Problem to work on ▸ Write out, unaltered, each line from the top of the records below down to the line where "[std::vector<size_t>], the tolerance" appears, that line included.

[Stored data entries]
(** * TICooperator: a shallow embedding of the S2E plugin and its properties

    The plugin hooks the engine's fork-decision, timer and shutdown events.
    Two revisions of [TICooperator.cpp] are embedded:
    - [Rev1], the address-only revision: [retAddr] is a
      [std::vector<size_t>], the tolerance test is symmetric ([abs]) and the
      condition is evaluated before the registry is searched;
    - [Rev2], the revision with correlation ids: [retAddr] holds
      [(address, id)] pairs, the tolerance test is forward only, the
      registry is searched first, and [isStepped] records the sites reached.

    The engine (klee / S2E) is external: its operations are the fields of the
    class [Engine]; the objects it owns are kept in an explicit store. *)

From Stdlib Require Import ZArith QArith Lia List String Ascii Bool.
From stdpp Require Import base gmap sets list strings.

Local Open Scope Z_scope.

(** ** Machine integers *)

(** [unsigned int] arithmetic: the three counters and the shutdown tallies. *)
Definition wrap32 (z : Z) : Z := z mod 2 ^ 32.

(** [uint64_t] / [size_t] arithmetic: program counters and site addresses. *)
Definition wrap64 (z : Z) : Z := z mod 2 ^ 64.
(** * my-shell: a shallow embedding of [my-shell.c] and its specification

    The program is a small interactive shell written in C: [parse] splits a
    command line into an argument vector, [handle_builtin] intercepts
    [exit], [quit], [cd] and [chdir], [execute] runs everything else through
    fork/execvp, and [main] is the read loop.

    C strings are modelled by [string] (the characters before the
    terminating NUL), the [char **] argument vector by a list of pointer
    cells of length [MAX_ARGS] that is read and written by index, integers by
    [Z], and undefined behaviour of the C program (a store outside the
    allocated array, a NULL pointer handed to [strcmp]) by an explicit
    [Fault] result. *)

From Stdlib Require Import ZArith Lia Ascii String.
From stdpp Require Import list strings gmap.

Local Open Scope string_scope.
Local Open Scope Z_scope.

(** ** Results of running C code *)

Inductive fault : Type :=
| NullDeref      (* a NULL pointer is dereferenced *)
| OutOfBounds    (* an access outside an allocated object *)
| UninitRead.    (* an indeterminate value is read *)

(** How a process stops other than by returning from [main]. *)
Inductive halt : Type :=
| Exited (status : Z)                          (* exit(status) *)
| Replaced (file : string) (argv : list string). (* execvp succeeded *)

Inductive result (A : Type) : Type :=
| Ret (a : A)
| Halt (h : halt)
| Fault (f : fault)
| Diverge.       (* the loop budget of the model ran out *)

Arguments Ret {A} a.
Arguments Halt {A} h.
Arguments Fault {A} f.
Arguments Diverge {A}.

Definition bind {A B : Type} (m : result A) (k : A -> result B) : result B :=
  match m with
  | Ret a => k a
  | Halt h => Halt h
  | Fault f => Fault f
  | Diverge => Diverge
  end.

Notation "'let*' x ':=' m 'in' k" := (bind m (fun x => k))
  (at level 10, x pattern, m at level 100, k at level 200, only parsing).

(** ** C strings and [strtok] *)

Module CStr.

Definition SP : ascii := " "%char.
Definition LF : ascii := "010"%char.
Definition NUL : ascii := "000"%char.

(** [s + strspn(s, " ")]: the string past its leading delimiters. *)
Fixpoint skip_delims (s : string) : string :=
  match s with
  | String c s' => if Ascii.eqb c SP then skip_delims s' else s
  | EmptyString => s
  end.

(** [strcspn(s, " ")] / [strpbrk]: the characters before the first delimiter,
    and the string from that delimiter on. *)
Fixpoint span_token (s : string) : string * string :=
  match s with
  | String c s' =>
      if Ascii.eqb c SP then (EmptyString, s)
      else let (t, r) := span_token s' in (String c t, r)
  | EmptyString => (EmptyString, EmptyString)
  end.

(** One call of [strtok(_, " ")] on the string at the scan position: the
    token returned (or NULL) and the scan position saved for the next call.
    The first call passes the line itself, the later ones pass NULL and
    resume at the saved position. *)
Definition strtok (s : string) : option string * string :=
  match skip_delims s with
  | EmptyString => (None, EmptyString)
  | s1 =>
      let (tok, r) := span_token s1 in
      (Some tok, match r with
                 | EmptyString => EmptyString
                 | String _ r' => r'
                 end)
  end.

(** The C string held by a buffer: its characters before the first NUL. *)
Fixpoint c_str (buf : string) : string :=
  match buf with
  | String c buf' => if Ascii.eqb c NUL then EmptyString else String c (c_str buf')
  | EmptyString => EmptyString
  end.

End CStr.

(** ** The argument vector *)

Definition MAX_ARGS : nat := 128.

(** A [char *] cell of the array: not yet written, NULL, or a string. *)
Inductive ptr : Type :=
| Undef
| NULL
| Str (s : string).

Exercise solution ▸
(** * TICooperator: a shallow embedding of the S2E plugin and its properties

    The plugin hooks the engine's fork-decision, timer and shutdown events.
    Two revisions of [TICooperator.cpp] are embedded:
    - [Rev1], the address-only revision: [retAddr] is a
      [std::vector<size_t>], the tolerance test is symmetric ([abs]) and the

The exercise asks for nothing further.